Jan 20—Feb 18
(January 20—February 18)
Get out the good China and set another two places at the table—both Jupiter and Chiron are directly in your sign, and boy are they noisy guests. (Especially Jupiter, it’s a gas planet, haha.) Their presence allows you to work on your patience—a virtue you’ve yet to truly embrace. By the end of the month, people will begin to really notice (and appreciate) the new, relaxed you.
March 21—April 19
(March 21—April 19)
As a result of something complicated that happened a long, long time ago, your sign isn’t aligned with its constellation. In other words—you’re on your own, kid. And actually, that’s awesome. Your independence is admirable, but on the 15th, let a significant other take the reigns. It’s nice to be led around from time to time.
June 21—July 22
(June 21—July 22)
The fourth quarter moon is doing moon-like things in your sign on the 11th. And hey, even though you hear a lot more about the full version (show off) it’s just as important. Now’s the time to prepare for rebirth, which sounds terrifying and sorta slimy, but it’s fancy astrology language for tie up loose ends, before they get you all twist-y.
Dec 22—Jan 19
(December 22—January 19)
Pluto is in your sign and Clyde W. Tombaugh discovered it. That’s some trivia on the house. Since you can’t exactly phone him to say thanks, take this time to make another call—one that’s months overdue. It’s not too late to say “I appreciate you.” (Well, unless you really had your heart set on talking to Clyde. I’m not a miracle worker.)
May 21—June 20
(May 21—June 20)
Yooou’re so vain, you probably think this horoscope is about you.
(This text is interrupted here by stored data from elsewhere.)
Lemma mmap_ok k ms L addr len prot flags file off :
  sp_ok (k_w k) (ms_table ms) (areas ms) L → k_next_map k ≠ 0 → mmap_range (areas ms) addr len →
  ∃ r k' ms', mmap F k ms addr len prot flags file off = Some (r, k', ms') ∧ ms' = with_areas (areas ms') ms ∧
    sp_ok (k_w k') (ms_table ms) (areas ms') L ∧
    match r with
    | inl e => k' = k ∧ ms' = ms ∧
        (e = EBADF ∧ flags_contain flags MAP_ANONYMOUS = false ∧ file = None ∨
         e = EEXIST ∧ addr ≠ 0 ∧ flags_contain flags MAP_FIXED = false ∧ ¬ free_range (areas ms) addr len ∨
         e = EEXIST ∧ addr = 0 ∧ ∀ x, search_base ≤ x → free_range (areas ms) x len → USER_APP_MAX_SIZE ≤ x + len)
    | inr s => user_range s len ∧
        (addr = 0 ∧ free_range (areas ms) s len ∨
         s = addr ∧ (flags_contain flags MAP_FIXED = true ∨ free_range (areas ms) addr len)) ∧
        stable (ms_table ms) (λ v, first_page s ≤ v < last_page (s + len)) (held (areas ms) ++ L) (k_w k) (k_w k') ∧
        held (areas ms') ⊆+ held (areas ms) ∧
        k_anon k' = k_anon k ++ new_tables (flags_contain flags MAP_SHARED) (mmap_file flags file off) ∧
        ∀ v, page_at (areas ms') v = if decide (first_page s ≤ v < last_page (s + len))
          then Some (mapped_page (permission_of prot) (flags_contain flags MAP_SHARED)
            (mmap_file flags file off) (length (k_anon k)) (k_next_map k) (first_page s) v) else page_at (areas ms) v
    end.
Proof.
  intros Hs Hid Hrange. pose proof (sp_tree _ _ _ _ Hs) as Hm.
  assert (∃ c, checked_add addr len = Some (addr + len) ∧ ceil_of (addr + len) = Some c ∧ is_Some (checked_sub c (floor_of addr))) as (c & Hadd & Hce & [x Hsub]).
  { destruct Hrange as [(-> & Hlen & _)|[_ Hr]].
    - rewrite Z.add_0_l. exists (last_page len). split_and!; [apply checked_add_Some; unfold USIZE_MAX; lia|apply ceil_of_id; lia|].
      rewrite floor_of_id by lia. unfold checked_sub. rewrite (proj2 (Z.leb_le _ _)); [by eexists|].
      change (first_page 0) with 0. unfold last_page, PAGE_SIZE. apply Z.div_pos; lia.
    - destruct (user_range_ok _ _ Hr) as (? & Hfl & ?). destruct (user_range_pages _ _ Hr) as [? _].
      exists (last_page (addr + len)). split_and!; [done|done|]. rewrite Hfl. unfold checked_sub. rewrite (proj2 (Z.leb_le _ _)) by lia. by eexists. }
  unfold mmap. rewrite Hadd. cbn [mbind option_bind]. rewrite Hce. cbn [mbind option_bind]. rewrite Hsub. cbn [mbind option_bind].
  destruct (negb (flags_contain flags MAP_ANONYMOUS) && bool_decide (file = None)) eqn:Hbad.
  { apply andb_true_iff in Hbad as [Hb1%negb_true_iff Hb2%bool_decide_eq_true]. exists (inl EBADF), k, ms.
    split_and!; [done|by destruct ms|done|done|done|]. left. by split_and!. }
  fold (mmap_file flags file off). set (bf := mmap_file flags file off).
  pose proof (permission_of_range prot) as Hp.
  destruct (addr =? 0) eqn:Ha0; [apply Z.eqb_eq in Ha0|apply Z.eqb_neq in Ha0].
  - destruct Hrange as [(_ & Hlen & Hal)|[? _]]; [|done].
    destruct (find_free_ok (areas ms) len Hm Hlen) as (r & Hr & Hspec). rewrite Hr. cbn [mbind option_bind].
    destruct r as [s|]; [|exists (inl EEXIST), k, ms; split_and!; [done|by destruct ms|done|done|done|]; right; right; by split_and!].
    destruct Hspec as (Hb & Hals & Hlt & Hfree & _). assert (user_range s len) as Hus by (apply placed_range; [done|lia|by apply Hal]).
    destruct (mmap_place_ok k ms L s len _ (flags_contain flags MAP_SHARED) bf [] Hs ltac:(done) Hus Hid Hp Hfree) as (k' & ms' & He & Hms & Hs' & S & Hh & Han & Hv).
    exists (inr s), k', ms'. split_and!; [done|done|done|done|by left|apply S|by rewrite Hh|done|done].
  - destruct Hrange as [(? & _)|[_ Hr]]; [done|].
    destruct (has_conflict_ok (areas ms) addr len Hm Hr) as (b & Hb & Hiff). rewrite Hb. cbn [mbind option_bind].
    destruct b; [destruct (flags_contain flags MAP_FIXED) eqn:Hfix|].
    + destruct (munmap_locked_ok F k ms L addr len Hs Hr) as (fs & k1 & ms1 & Hu & Hs1 & Hh & Hsz & [Hms1 Hv1 Hsub1 S1 Hl1]).
      rewrite Hu. cbn [mbind option_bind]. assert (ms_table ms1 = ms_table ms) as Htb by (by rewrite Hms1).
      assert (k_next_map k1 = k_next_map k ∧ k_anon k1 = k_anon k) as [Hid1 Han1] by (by destruct Hl1 as (? & ? & _)).
      destruct (mmap_place_ok k1 ms1 L addr len (permission_of prot) (flags_contain flags MAP_SHARED) bf fs) as (k' & ms' & He & Hms & Hs' & S & Hh' & Han & Hv);
        [by rewrite Htb|done|done|by rewrite Hid1|done| |].
      { intros v Hv. by rewrite Hv1, decide_True. }
      exists (inr addr), k', ms'. rewrite Htb in Hs', S. split_and!; [done|by rewrite Hms, Hms1|done|done|right; split; [done|by left]| |by rewrite Hh'|by rewrite Han, Han1|].
      * eapply stable_trans; [| | | |exact S1|apply (S (λ _, False) (held (areas ms) ++ L))]; done.
      * intros v. rewrite Hv, Hid1, Han1. destruct (decide _) as [|Hn]; [done|]. by rewrite Hv1, decide_False.
    + exists (inl EEXIST), k, ms. split_and!; [done|by destruct ms|done|done|done|]. right. left. split_and!; [done|done|done|].
      intros Hf%Hiff. done.
    + assert (free_range (areas ms) addr len) as Hfree by (by apply Hiff).
      destruct (mmap_place_ok k ms L addr len _ (flags_contain flags MAP_SHARED) bf [] Hs ltac:(done) Hr Hid Hp Hfree) as (k' & ms' & He & Hms & Hs' & S & Hh & Han & Hv).
      exists (inr addr), k', ms'. split_and!; [done|done|done|done|right; split; [done|by right]|apply S|by rewrite Hh|done|done].
Qed.
End map.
Ah drat. (Now that’s more truth, less insult, isn’t it?) Just ‘cause you’re a twin sign doesn’t mean the world owes you 2x the attention. Always need someone looking at you? Invest in a small mirror. It’ll never let you down, my pretty.
July 23—Aug 22
(July 23—August 22)
Back in the day, a bunch of cattle was an acceptable sacrifice to Mars. When it enters your sign on the 16th, feel free to just enjoy a burger (throw in some fries). Better yet, share this happy meal with that old pal you ran into. It’s not too late to rekindle that friendship. But hey, maybe don’t mention the whole ancient sacrifice thing, mmk?
Sept 23—Oct 22
(September 23—October 22)
Oh, happy birthday great Libra! You’ve had a relatively good year, but this is your red-letter month. When Mercury enters on the 9th, prepare for riches to be bestowed upon you. (Ok, or a card with the $5 check your aunt always sends you.) Have your cake and eat it too—Merc is also the god of a fast metabolism. Ok, that’s a straight-up lie.
Feb 19—March 20
(February 19—March 20)
You remember what the Void of Course Moon is, right? It’s the period of time (this month, from 3:22am to 3:45am on the 28th) where you should, basically, be terrified of the world, because the moon is “between signs” and super volatile. Well, we here at Pulse say embrace the fear! Or in this case, sleep right through it. You’re a fearless fish, aint ya?
Nov 22—Dec 21
(November 22—December 21)
Dealing with a long-distance relationship can be draining, so you’ve gotta ask yourself—is the juice worth the squeeze? (Come on, you know the answer is unequivocally yes.) Our advice? Book a trip now. Autumn is a beautiful time to travel, so make like a tree and leave the Island, for gods’ and planets’ sakes.
Oct 23—Nov 21
(October 23—November 21)
Ceres enters your sign on the 12th. Do you know what Ceres is? It’s one of the Solar System’s dwarf planets, but it packs a big punch. With this extra mass behind, please find the courage to finally stick up for yourself at your big mid-month meeting. Remember: It’s not the size of the smallest identifiable planet in the fight; it’s the size of the fight in the planet.
April 20—May 20
(April 20—May 20)
Your sign is spotted predominantly in the winter sky, which means you’re one season closer to hitting your peak. Until then, try not to steal the spotlight at a surprise party or important work event. You’ll have your time to shine—so don’t use up someone else’s Sun (or stand on their cloud).
Aug 23—Sept 22
(August 23—September 22)
Honestly, there’s not much cosmic interest in your sign this month. Luckily, your constellation is the second largest in the night sky. Know what that means? Other, more exciting (ie: not mythological) people are about to find you. Make yourself super gaze-able the week of the 11th, when you’ll run into an old bud. Go forth and shine! (Although there is a powder for that.)